The AArch64 processor (aka arm64), part 1: Introduction

Raymond Chen

The 64-bit version of the ARM architecture is formally known as AArch64. It is the 64-bit version of classic 32-bit ARM, which has been retroactively renamed AArch32.

Even though the architecture formally goes by the name AArch64, many people (including Windows) call it arm64. Even more confusing, the instruction set is called A64. (The 32-bit ARM instruction sets have also been retroactively renamed: Classic ARM is now called A32, and Thumb-2 is now called T32.)

AArch64 differs from AArch32 so much that I’m going to cover it fresh rather than treating it as an extension of AArch32. That said, I will nevertheless call out notable points of difference from AArch32.

No more Thumb mode

AArch64 is an extension of the classic ARM instruction set, not an extension of Thumb-2. So we’re back to fixed-size 32-bit instructions (aligned on 4-byte boundaries). No more gymnastics with low registers and high registers, or using non-intuitive instructions to avoid a 32-bit encoding, or remembering to set the bottom bit on code addresses to avoid accidentally switching into classic mode.
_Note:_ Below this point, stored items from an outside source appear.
(** * DTLMedian: counting, scoring and median selection over a DTL
      reconciliation graph.

    A shallow embedding of [DTLMedian.py].  Python dictionaries are finite
    maps ([gmap]), tuples are products, Python integers are [Z] and Python
    floats are binary64 floats ([PrimFloat.float], with its own rounding,
    infinities and NaN).  Exceptions are an explicit result type; unbounded
    recursion is cut by a fuel argument. *)

From Stdlib Require Import ZArith Lia Floats.
From stdpp Require Import base option list gmap strings fin_maps sorting.

(** ** Data model *)

(** A tree node label, or Python's [None]. *)
Definition node : Type := option string.

(** [('gene_node', 'SPECIES_NODE')], or [(None, None)]. *)
Definition mapping_node : Type := node * node.

Definition sentinel : mapping_node := (None, None).

(** [('event_type', child_mapping_node1, child_mapping_node2)]. *)
Definition event : Type := string * mapping_node * mapping_node.

Definition event_type (e : event) : string := e.1.1.
Definition child1 (e : event) : mapping_node := e.1.2.
Definition child2 (e : event) : mapping_node := e.2.

Definition contemporary : event := ("C"%string, sentinel, sentinel).

(** [{ mapping_node: [event1, event2, ... eventn], ...}] *)
Abbreviation recon_graph := (gmap mapping_node (list event)).

(** The memo of [count_mprs]: one dictionary keyed by mapping nodes and by
    event nodes alike (a 2-tuple never equals a 3-tuple). *)
Abbreviation counts_t := (gmap (mapping_node + event) Z).

(** ** Exceptions *)

Inductive exn : Set :=
| KeyError | IndexError | ValueError | AssertionError
| ZeroDivisionError | OverflowError | NameError | OutOfFuel.

Inductive result (A : Type) : Type :=
| Ok (a : A)
| Raise (e : exn).
Arguments Ok {A} a.
Arguments Raise {A} e.

#[global] Instance result_ret : MRet result := fun A a => Ok a.
#[global] Instance result_bind : MBind result := fun A B f m =>
  match m with
  | Ok a => f a
  | Raise e => Raise e
  end.

#[global] Instance exn_eq_dec : EqDecision exn.
Proof. solve_decision. Defined.

(** Equality of floats as values (all NaNs being one value), decided by the
    primitive comparison of representations. *)
#[global] Instance float_eq_dec : EqDecision float := fun x y =>
  match PrimFloat.Leibniz.eqb x y as b
        return PrimFloat.Leibniz.eqb x y = b → Decision (x = y) with
  | true => fun H => left (proj1 (FloatAxioms.Leibniz.eqb_spec x y) H)
  | false => fun H => right (fun Heq =>
      eq_ind true (fun b => if b then True else False) I false
             (eq_trans (eq_sym (proj2 (FloatAxioms.Leibniz.eqb_spec x y) Heq)) H))
  end eq_refl.

#[global] Instance result_eq_dec `{EqDecision A} : EqDecision (result A).
Proof. solve_decision. Defined.

(** [d[k]] *)
Definition getitem `{Countable K} {V} (d : gmap K V) (k : K) : result V :=
  match d !! k with
  | Some v => Ok v
  | None => Raise KeyError
  end.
A note for those familiar with the classic ARM instruction set: One thing that did not get carried forward was arbitrary predication. The answers to this StackOverflow question dig into the reasons why predication was removed. Short version: Predication is rarely used, it consumes a lot of opcode space, it doesn’t interact well with out-of-order execution, and branch prediction is almost as good.

Data sizes

The architectural terms for data sizes are the same as AArch32.

TermSize
byte 8 bits
halfword16 bits
word32 bits
doubleword64 bits

The processor supports both big-endian and little-endian operation. Windows uses it exclusively in little-endian mode. AArch64 lost the Aarch32 SETEND instruction for switching endianness from user mode. Not that Windows supported it anyway.

Registers

Everything has doubled. The general-purpose registers are now 64 bits wide instead of 32. And the number of such registers has doubled from 16 to 32 okay just 31. The encoding that would correspond to register 31 has been reused for other purposes. So not quite doubled.

RegisterPreserved?Notes
x0NoParameter 1, return value
x1NoParameter 2
x2NoParameter 3
x3NoParameter 4
x4NoParameter 5
x5NoParameter 6
x6NoParameter 7
x7NoParameter 8
x8No 
x9No 
x10No 
x11No 
x12No 
x13No 
x14No 
x15No 
x16 (xip0)VolatileIntra-procedure call scratch register
x17 (xip1)VolatileIntra-procedure call scratch register
x18 (xpr)read-onlyTEB
x19Yes 
x20Yes 
x21Yes 
x22Yes 
x23Yes 
x24Yes 
x25Yes 
x26Yes 
x27Yes 
x28Yes 
x29 (fp)Yesframe pointer
x30 (lr)Nolink register
register “31” usually represents sp or zr, depending on instruction

The link register is architectural; the rest are convention.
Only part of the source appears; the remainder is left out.